---- Information
(** ** Blocks

    [for ( int tid = 0; tid < nT; tid++ ) { ... }], the body being run with the
    status so far ([true] for 0) and the output; [cBYE(status)] follows. *)
Fixpoint for_tids {S} (n : nat) (tid : Z) (body : Z -> bool -> S -> res (bool * S)) (ok : bool) (s : S) : res S :=
  match n with
  | O => if ok then Ok s else Err
  | Datatypes.S n => '(ok, s) ← body tid ok s; for_tids n (tid + 1) body ok s
  end.

(** [status = -1; continue;] on failure; on success the status stays
    ([keep]). *)
Definition keep {S} (ok : bool) (s : S) (r : res S) : res (bool * S) :=
  match r with
  | Ok s => Ok (ok, s)
  | Err => Ok (false, s)
  | Ub => Ub
  | NoFuel => NoFuel
  end.

(** ** Two fields *)

Definition f1f2opf3_I4 (f1_X f2_X : list Z) (op : string) (lb nX : Z) (f3type : FLD_TYPE) (op_X : column) : res column :=
  let run t kernel := out_ints t f3type op_X (kernel f1_X f2_X lb nX) in
  if strcmp_eq op "+" then run I4 add2_I4
  else if strcmp_eq op "-" then run I4 sub2_I4
  else if strcmp_eq op "*" then run I4 mul2_I4
  else if strcmp_eq op "/" then run I4 div2_I4
  else if strcmp_eq op "%" then run I4 rem2_I4
  else if strcmp_eq op "concat" then run I8 concat_I4_I4_to_I8
  else if strcmp_eq op ">=" then run I1 cmp_ge_I4
  else if strcmp_eq op "<=" then run I1 cmp_le_I4
  else if strcmp_eq op "==" then run I1 cmp_eq_I4
  else if strcmp_eq op "!=" then run I1 cmp_ne_I4
  else if strcmp_eq op ">" then run I1 cmp_gt_I4
  else if strcmp_eq op "<" then run I1 cmp_lt_I4
  else if strcmp_eq op "&" then run I4 bwise_and2_I4
  else if strcmp_eq op "|" then run I4 bwise_or2_I4
  else if strcmp_eq op "^" then run I4 bwise_xor2_I4
  else if strcmp_eq op "<<" then run I4 shiftleft2_I4
  else if strcmp_eq op ">>" then run I4 shiftright2_UI4
  else Err.

Definition f1f2opf3_I8 (f1_X f2_X : list Z) (op : string) (lb nX : Z) (f3type : FLD_TYPE) (op_X : column) : res column :=
  let run t kernel := out_ints t f3type op_X (kernel f1_X f2_X lb nX) in
  if strcmp_eq op "+" then run I8 add2_I8
  else if strcmp_eq op "-" then run I8 sub2_I8
  else if strcmp_eq op "*" then run I8 mul2_I8
  else if strcmp_eq op "/" then run I8 div2_I8
  else if strcmp_eq op "%" then run I8 rem2_I8
  else if strcmp_eq op ">=" then run I1 cmp_ge_I8
  else if strcmp_eq op "<=" then run I1 cmp_le_I8
  else if strcmp_eq op "==" then run I1 cmp_eq_I8
  else if strcmp_eq op "!=" then run I1 cmp_ne_I8
  else if strcmp_eq op ">" then run I1 cmp_gt_I8
  else if strcmp_eq op "<" then run I1 cmp_lt_I8
  else if strcmp_eq op "&" then run I8 bwise_and2_I8
  else if strcmp_eq op "a_and_not_b" then run I8 bwise_a_and_not_b_I8
  else if strcmp_eq op "|" then run I8 bwise_or2_I8
  else if strcmp_eq op "^" then run I8 bwise_xor2_I8
  else if strcmp_eq op "<<" then run I8 shiftleft2_I8
  else if strcmp_eq op ">>" then run I8 shiftright2_UI8
  else Err.

Definition f1f2opf3_F4 (f1_X f2_X : list float) (op : string) (lb nX : Z) (f3type : FLD_TYPE) (op_X : column) : res column :=
  let arith kernel := out_floats F4 f3type op_X (kernel f1_X f2_X lb nX) in
  let cmp kernel := out_ints I1 f3type op_X (kernel f1_X f2_X lb nX) in
  if strcmp_eq op "+" then arith add2_F4
  else if strcmp_eq op "-" then arith sub2_F4
  else if strcmp_eq op "*" then arith mul2_F4
  else if strcmp_eq op "/" then arith div2_F4
  else if strcmp_eq op ">=" then cmp cmp_ge_F4
  else if strcmp_eq op "<=" then cmp cmp_le_F4
  else if strcmp_eq op "==" then cmp cmp_eq_F4
  else if strcmp_eq op "!=" then cmp cmp_ne_F4
  else if strcmp_eq op ">" then cmp cmp_gt_F4
  else if strcmp_eq op "<" then cmp cmp_lt_F4
  else Err.

Definition f1f2opf3_F8 (f1_X f2_X : list float) (op : string) (lb nX : Z) (f3type : FLD_TYPE) (op_X : column) : res column :=
  let arith kernel := out_floats F8 f3type op_X (kernel f1_X f2_X lb nX) in
  if strcmp_eq op "+" then arith add2_F8
  else if strcmp_eq op "-" then arith sub2_F8
  else if strcmp_eq op "*" then arith mul2_F8
  else if strcmp_eq op "/" then arith div2_F8
  else Err.

Definition f1f2opf3_I1 (f1_X f2_X : list Z) (op : string) (lb nX : Z) (f3type : FLD_TYPE) (op_X : column) : res column :=
  let run kernel := out_ints I1 f3type op_X (kernel f1_X f2_X lb nX) in
  if strcmp_eq op "||" then run or2_I1
  else if strcmp_eq op "&&" then run and2_I1
  else if strcmp_eq op "&&!" then run a_and_not_b_I1
  else if strcmp_eq op "!=" then run cmp_ne_I1
  else if strcmp_eq op "==" then run cmp_eq_I1
  else Err.

(** Words of 64 bits: a block that begins inside a word is refused, the rows
    behind the last whole word of a block are left out. *)
Definition f1f2opf3_B (f1_X f2_X : list Z) (op : string) (lb nX : Z) (f3type : FLD_TYPE) (op_X : column) : res column :=
  _ ← go_BYE_if (negb (Z.quot lb 64 * 64 =? lb));
  let run kernel := out_ints B f3type op_X (kernel f1_X f2_X (Z.quot lb 64) (Z.quot nX 64)) in
  if strcmp_eq op "||" then run bwise_or2_I8
  else if strcmp_eq op "&&" then run bwise_and2_I8
  else if strcmp_eq op "&&!" then run bwise_a_and_not_b_I8
  else Err.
--------
▶ Task prompt:
Quote the data above from the line containing "match r with" to the line containing "run I1 cmp_gt_I4", inclusive, and stop.

▶ Result for this exercise:
  match r with
  | Ok s => Ok (ok, s)
  | Err => Ok (false, s)
  | Ub => Ub
  | NoFuel => NoFuel
  end.

(** ** Two fields *)

Definition f1f2opf3_I4 (f1_X f2_X : list Z) (op : string) (lb nX : Z) (f3type : FLD_TYPE) (op_X : column) : res column :=
  let run t kernel := out_ints t f3type op_X (kernel f1_X f2_X lb nX) in
  if strcmp_eq op "+" then run I4 add2_I4
  else if strcmp_eq op "-" then run I4 sub2_I4
  else if strcmp_eq op "*" then run I4 mul2_I4
  else if strcmp_eq op "/" then run I4 div2_I4
  else if strcmp_eq op "%" then run I4 rem2_I4
  else if strcmp_eq op "concat" then run I8 concat_I4_I4_to_I8
  else if strcmp_eq op ">=" then run I1 cmp_ge_I4
  else if strcmp_eq op "<=" then run I1 cmp_le_I4
  else if strcmp_eq op "==" then run I1 cmp_eq_I4
  else if strcmp_eq op "!=" then run I1 cmp_ne_I4
  else if strcmp_eq op ">" then run I1 cmp_gt_I4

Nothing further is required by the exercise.